There are over 1.2 million deaths globally each year on our roads. For every fatality, at least 20 other people suffer serious but non-fatal injuries. Some 94% of these incidents are estimated to be the result of driver error, against other factors which include extreme weather or vehicle failure (the latter of which incidentally is very rare).
Against a backdrop of figures like these, the question is this: when a human's driving performance is often so poor, how safe should autonomous vehicles have to be? Or to put it another way: is any improvement on human drivers good enough?
Tesla's Autopilot, Mercedes' Drive Pilot or Nissan's ProPilot are all examples of the auto industry developing advanced driver assistance technologies designed to take the burden of driving away from humans. Despite the popularity of these features with consumers, they pose a safety issue for the industry. Google's research using in-car cameras shows that even when explicitly told not to take their attention off the road, drivers quickly place too much faith in the car's ability to handle any scenario and start checking email or watching movies. Recently, Ford has observed the same problem and came to the same conclusion.
Whereas full "Level 5" autonomy requires no human input, driver assistance technologies which automate the driving task to a large degree, but not completely, are described as Level 2 or 3 autonomy. The latter require the human driver to be able to take back control at a moment's notice, which isn't likely if the driver is focused on an aging Liam Neeson's exploits in the denouement of Taken 7.
This behavioural trap is so catastrophic and permanent that the only safe approach to autonomous vehicles is to avoid car and driver sharing any elements of the driving task. Full, Level 5 automation has to be the goal.
On the whole, the automotive industry uses risk-based safety standards which have led to an ultra-low prevalence of vehicle failures. The strictest standards, designed to prevent failures that can result in death or serious injury, demand a maximum undetected failure rate of just one in every 11,000 years.
Current vehicle technologies rely heavily on human drivers to perceive and reason their environment in order to undertake the complex control decisions that are beyond the car's current capabilities.
When concentrating and sober, humans are generally not bad drivers. The problems start when they fail at one or both of these things. That's why they're at least 200 times more likely to be the cause of a crash than the vehicle itself.
The autonomous vehicle technology in development today aims to replace the high level perception and reasoning that humans use when driving well. This means that Level 5 systems must respond appropriately to a far broader range of scenarios than current Level 2 systems.
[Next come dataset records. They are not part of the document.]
Lemma encodeTrafficBatch_bytes ps : encodeTrafficBatch ps = concat (packet_message <$> ps).
Proof.
  assert (forall b, foldl (fun buffer p => add_message buffer 1 (encode_packet p)) b ps = b ++ concat (packet_message <$> ps)) as H.
  { induction ps as [|p ps IH]; intros b; cbn [foldl fmap list_fmap concat]; [by rewrite app_nil_r|]. rewrite IH.
    unfold add_message, add_field, add_varint_to_buffer, packet_message. rewrite <- !app_assoc.
    pose proof (encode_packet_len p). rewrite (wrap_small 32 (zlen _)) by (split; lia).
    change (varint_bytes 10 (wrap 32 (Z.lor (wrap 32 (Z.shiftl 1 3)) 2))) with [10].
    cbn [app]. by rewrite <- app_assoc. }
  apply H.
Qed.

Lemma batch_loop_encoded fuel ps w t :
  (length (encodeTrafficBatch ps) < fuel)%nat -> Forall packet_ok ps ->
  batch_loop fuel (mkReader (encodeTrafficBatch ps) w t) = (ps, None).
Proof.
  rewrite encodeTrafficBatch_bytes. intros Hf Hps. revert fuel w t Hf.
  induction Hps as [|p ps Hp Hps IH]; intros fuel w t Hf; (destruct fuel as [|fuel]; [lia|]); [done|].
  cbn [fmap list_fmap concat] in *. unfold packet_message at 1 in Hf. cbn [app length] in Hf.
  cbn [batch_loop]. unfold packet_message at 1. rewrite <- app_comm_cons, next_small by (lia || reflexivity).
  change (10 / 8) with 1. cbn [m_tag Z.eqb Pos.eqb negb]. unfold get_message, get_length.
  pose proof (encode_packet_len p). rewrite <- app_assoc, get_varint_bytes by (split; lia).
  cbn [mbind res_bind]. rewrite (wrap_small 32) by (split; lia). rewrite skip_bytes_app by done.
  cbn [mbind res_bind m_data]. unfold zlen. rewrite Nat2Z.id, take_app_length, parse_encoded_packet by done.
  rewrite IH; [done|]. rewrite !length_app in Hf. lia.
Qed.

Lemma parse_encoded_batch ps :
  Forall packet_ok ps -> parseTrafficBatch (encodeTrafficBatch ps) = (ps, zlen ps).
Proof.
  intros Hps. unfold parseTrafficBatch, pbf_reader_new. by rewrite batch_loop_encoded by (lia || done).
Qed.

(** C22: a batch of packets encoded with encodeTrafficBatch is decoded by
    parseTrafficBatch into the same packets in the same order, and the
    returned count is their number. *)
Theorem batch_roundtrip ps :
  Forall packet_ok ps -> parseTrafficBatch (encodeTrafficBatch ps) = (ps, zlen ps).
Proof. apply parse_encoded_batch. Qed.

(** ** Arbitrary input *)

Definition is_byte (b : Z) : Prop := 0 <= b < 256.
Definition bytes (data : list Z) : Prop := Forall is_byte data.

(** Partial correctness of a computation that never runs out of fuel. *)
Definition post {A} (m : res A) (Q : A -> Prop) : Prop :=
  match m with Ok a => Q a | Throw e => e <> fuel_exhausted end.

Lemma post_bind {A B} (m : res A) (f : A -> res B) Q R :
  post m Q -> (forall a, Q a -> post (f a) R) -> post (m ≫= f) R.
Proof. destruct m as [a|e]; cbn; auto. Qed.

Lemma post_mono {A} (m : res A) (Q R : A -> Prop) : post m Q -> (forall a, Q a -> R a) -> post m R.
Proof. destruct m as [a|e]; cbn; auto. Qed.

(** [rest] is left of [data] after at least [n] bytes. *)
Definition left_of (n : nat) (data rest : list Z) : Prop := bytes rest /\ (length rest + n <= length data)%nat.

Lemma left_of_trans m n a b c : left_of m a b -> left_of n b c -> left_of (m + n) a c.
Proof. unfold left_of. intros [_ ?] [? ?]. split; [done|lia]. Qed.

Lemma left_of_le m n a b : left_of m a b -> (n <= m)%nat -> left_of n a b.
Proof. unfold left_of. intros [? ?] ?. split; [done|lia]. Qed.

Lemma lor_in_word w x y : 0 <= w -> in_word w x -> in_word w y -> in_word w (Z.lor x y).
Proof.
  intros Hw Hx Hy. apply in_word_bits; [done|apply Z.lor_nonneg; unfold in_word in *; lia|].
  intros j Hj. by rewrite Z.lor_spec, !(testbit_in_word w) by done.
Qed.

Lemma decode_fast_post k s val data :
  bytes data -> s = 7 * (10 - Z.of_nat k) -> 0 <= s -> in_word 64 val ->
  post (decode_fast k s val data) (fun '(v, rest) => in_word 64 v /\ left_of 1 data rest).
Proof.
  intros Hb. revert s val data Hb. induction k as [|k IH]; intros s val data Hb Hs H0 Hv; [done|].
  destruct data as [|b data]; [done|]. apply Forall_cons in Hb as [Hb0 Hb]. cbn [decode_fast].
  assert (in_word 64 (Z.lor val (Z.shiftl (Z.land b (if s =? 63 then 1 else 127)) s))) as Hw.
  { apply lor_in_word; [lia|done|]. unfold is_byte in Hb0. apply shiftl_in_word; [lia|].
    destruct (Z.eqb_spec s 63) as [->|].
    - change 1 with (Z.ones 1). rewrite Z.land_ones by lia. apply Z.mod_pos_bound. lia.
    - pose proof (land_127_range b ltac:(lia)). pose proof (Z.pow_le_mono_r 2 7 (64 - s)).
      change (2 ^ 7) with 128 in *. lia. }
  destruct (b <? 128).
  - cbn. split; [done|]. split; [done|]. simpl. lia.
  - eapply post_mono; [apply IH; [done|lia|lia|done]|]. intros [v rest] [Hv' [Hr Hl]].
    split; [done|]. split; [done|]. simpl in *. lia.
Qed.

Lemma decode_slow_post s val data :
  bytes data -> in_word 64 val ->
  post (decode_slow s val data) (fun '(v, rest) => in_word 64 v /\ left_of 1 data rest).
Proof.
  intros Hb. revert s val. induction Hb as [|b data Hb0 Hb IH]; intros s val Hv; [done|]. cbn [decode_slow].
  assert (forall x, in_word 64 (Z.lor val (wrap 64 x))) as Hw by (intros; apply lor_in_word; [lia|done|apply wrap_in_word; lia]).
  destruct (128 <=? b).
  - eapply post_mono; [apply IH; apply Hw|]. intros [v rest] [Hv' [Hr Hl]]. split; [done|]. split; [done|]. simpl. lia.
  - cbn. split; [apply Hw|]. split; [done|]. simpl. lia.
Qed.

Lemma decode_varint_post data :
  bytes data -> post (decode_varint data) (fun '(v, rest) => in_word 64 v /\ left_of 1 data rest).
Proof.
  intros Hb.
  assert (post (decode_varint_impl data) (fun '(v, rest) => in_word 64 v /\ left_of 1 data rest)) as H.
  { unfold decode_varint_impl. destruct (_ <=? _);
      [apply (decode_fast_post 10)|apply decode_slow_post]; try done; lia. }
  destruct data as [|b data]; cbn [decode_varint]; [done|]. destruct (Z.ltb_spec b 128); [|done].
  apply Forall_cons in Hb as [Hb0 Hb]. unfold is_byte in Hb0. cbn. split; [split; lia|]. split; [done|]. simpl. lia.
Qed.

Lemma get_varint_post r :
  bytes (m_data r) -> post (get_varint r) (fun '(v, r') => in_word 64 v /\ left_of 1 (m_data r) (m_data r')).
Proof.
  intros Hb. unfold get_varint. eapply post_bind; [by apply decode_varint_post|]. by intros [v rest].
Qed.

Lemma get_length_post r :
  bytes (m_data r) -> post (get_length r) (fun '(v, r') => in_word 32 v /\ left_of 1 (m_data r) (m_data r')).
Proof.
  intros Hb. unfold get_length. eapply post_bind; [by apply get_varint_post|]. intros [v r'] [_ Hr].
  cbn. split; [apply wrap_in_word; lia|done].
Qed.

Lemma skip_bytes_post r len :
  bytes (m_data r) -> 0 <= len -> post (skip_bytes r len) (fun r' => left_of (Z.to_nat len) (m_data r) (m_data r')).
Proof.
  intros Hb Hl. unfold skip_bytes. destruct (Z.ltb_spec (zlen (m_data r)) len); [done|]. cbn.
  unfold zlen in *. split; [by apply Forall_drop|]. rewrite length_drop. lia.
Qed.

Lemma skip_continued_left data : bytes data -> left_of 0 data (skip_continued data).2.
Proof.
  induction 1 as [|b data Hb0 Hb IH]; [by split; [constructor|]|]. cbn [skip_continued]. destruct (128 <=? b).
  - destruct (skip_continued data) as [n r]. cbn in *. destruct IH. split; [done|]. simpl. lia.
  - cbn. split; [by constructor|]. lia.
Qed.

Lemma skip_varint_post data : bytes data -> post (skip_varint data) (fun rest => left_of 1 data rest).
Proof.
  intros Hb. unfold skip_varint. pose proof (skip_continued_left data Hb) as Hl.
  destruct (skip_continued data) as [n rest]. cbn in Hl. destruct (_ <=? _); [done|].
  destruct rest as [|x rest]; [done|]. destruct Hl as [Hr Hl]. apply Forall_cons in Hr as [_ Hr].
  cbn. split; [done|]. simpl in Hl. lia.
Qed.

Lemma skip_post r : bytes (m_data r) -> post (skip r) (fun r' => left_of 0 (m_data r) (m_data r')).
Proof.
  intros Hb. unfold skip. repeat (destruct (_ =? _)).
  - eapply post_bind; [by apply skip_varint_post|]. intros d Hd. eapply left_of_le; [exact Hd|lia].
  - eapply post_mono; [apply skip_bytes_post; [done|lia]|]. intros d Hd. eapply left_of_le; [exact Hd|lia].
  - eapply post_bind; [by apply get_length_post|]. intros [len r'] [Hlen Hr].
    eapply post_mono; [apply skip_bytes_post; [apply Hr|apply Hlen]|]. intros d Hd.
    eapply left_of_le; [eapply left_of_trans; [exact Hr|exact Hd]|lia].
  - eapply post_mono; [apply skip_bytes_post; [done|lia]|]. intros d Hd. eapply left_of_le; [exact Hd|lia].
  - cbn. split; [done|lia].
Qed.

Lemma le_value_range l : bytes l -> 0 <= le_value l < 256 ^ zlen l.
Proof.
  induction 1 as [|b l Hb0 Hb IH]; [done|]. rewrite zlen_cons, Z.add_1_l, Z.pow_succ_r by apply zlen_nonneg.
  cbn [le_value]. unfold is_byte in Hb0. lia.
Qed.

Lemma get_fixed_post size r :
  bytes (m_data r) -> 0 < size ->
  post (get_fixed size r) (fun '(v, r') => 0 <= v < 256 ^ size /\ left_of 1 (m_data r) (m_data r')).
Proof.
  intros Hb Hs. unfold get_fixed, skip_bytes. destruct (Z.ltb_spec (zlen (m_data r)) size); [done|]. cbn.
  assert (zlen (take (Z.to_nat size) (m_data r)) = size) as Hl.
  { unfold zlen in *. rewrite length_take. lia. }
  pose proof (le_value_range (take (Z.to_nat size) (m_data r)) ltac:(by apply Forall_take)) as Hv.
  rewrite Hl in Hv. split; [done|].
  split; [by apply Forall_drop|]. rewrite length_drop. unfold zlen in *. lia.
Qed.

Lemma next_post r :
  bytes (m_data r) -> post (next r) (fun n => forall r', n = Some r' -> left_of 1 (m_data r) (m_data r')).
Proof.
  intros Hb. unfold next. destruct (m_data r) eqn:E; [done|]. rewrite <- E in *.
  eapply post_bind; [by apply get_varint_post|]. intros [v r'] [_ Hr]. destruct (_ || _); [done|].
  destruct (known_wire_type _); [|done]. cbn. by intros ? [= <-].
Qed.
So what is "safe enough," and how do we get there? Testing clearly has a vital role to play, but using the same failure targets applied to present-day vehicle electronics systems to test the fully autonomous systems in development would make testing virtually impossible. Manufacturers would need to simulate an almost infinite number of objects and situations in order to test new autonomous technologies.
We know that autonomous vehicles can be far safer than human drivers. Even if they are still some distance away from the current standard (for low-complexity components) of one undetected failure every 11,000 years, there's a clear moral and practical case for an intermediate target for autonomous systems.
Driverless cars which are just twice as safe as human drivers would deliver accident rates in the region of only 200 incidents per billion driven miles. Serious injury and death on our roads would be halved.
That might sound simple, but even with a more feasible (lower) failure rate target, the testing and validation effort for autonomous systems is still vast, although the existing standards provide a useful framework which can be adapted to test fully autonomous systems.
A staged approach should be favoured for real-world deployment. Systems should be validated in the real-world over limited length fixed routes, which limits the possible scenarios and hazard events a vehicle could encounter. This approach would lead to consumers enjoying the enhanced safety, cost and convenience benefits of autonomous mobility-as-a-service sooner than a "go-anywhere" approach to testing.
Driverless cars will improve societies and make our world a better place with lower congestion, quicker journeys, cheaper travel and fewer emissions. But the primary objective for any autonomous vehicle technology must be to reduce death and injury. For drivers to get behind autonomous vehicles, the industry needs to prove that these vehicles perform better than humans. This is very achievable, but first we need to set sensible risk-based safety standards which will enable us to prove that this is the case.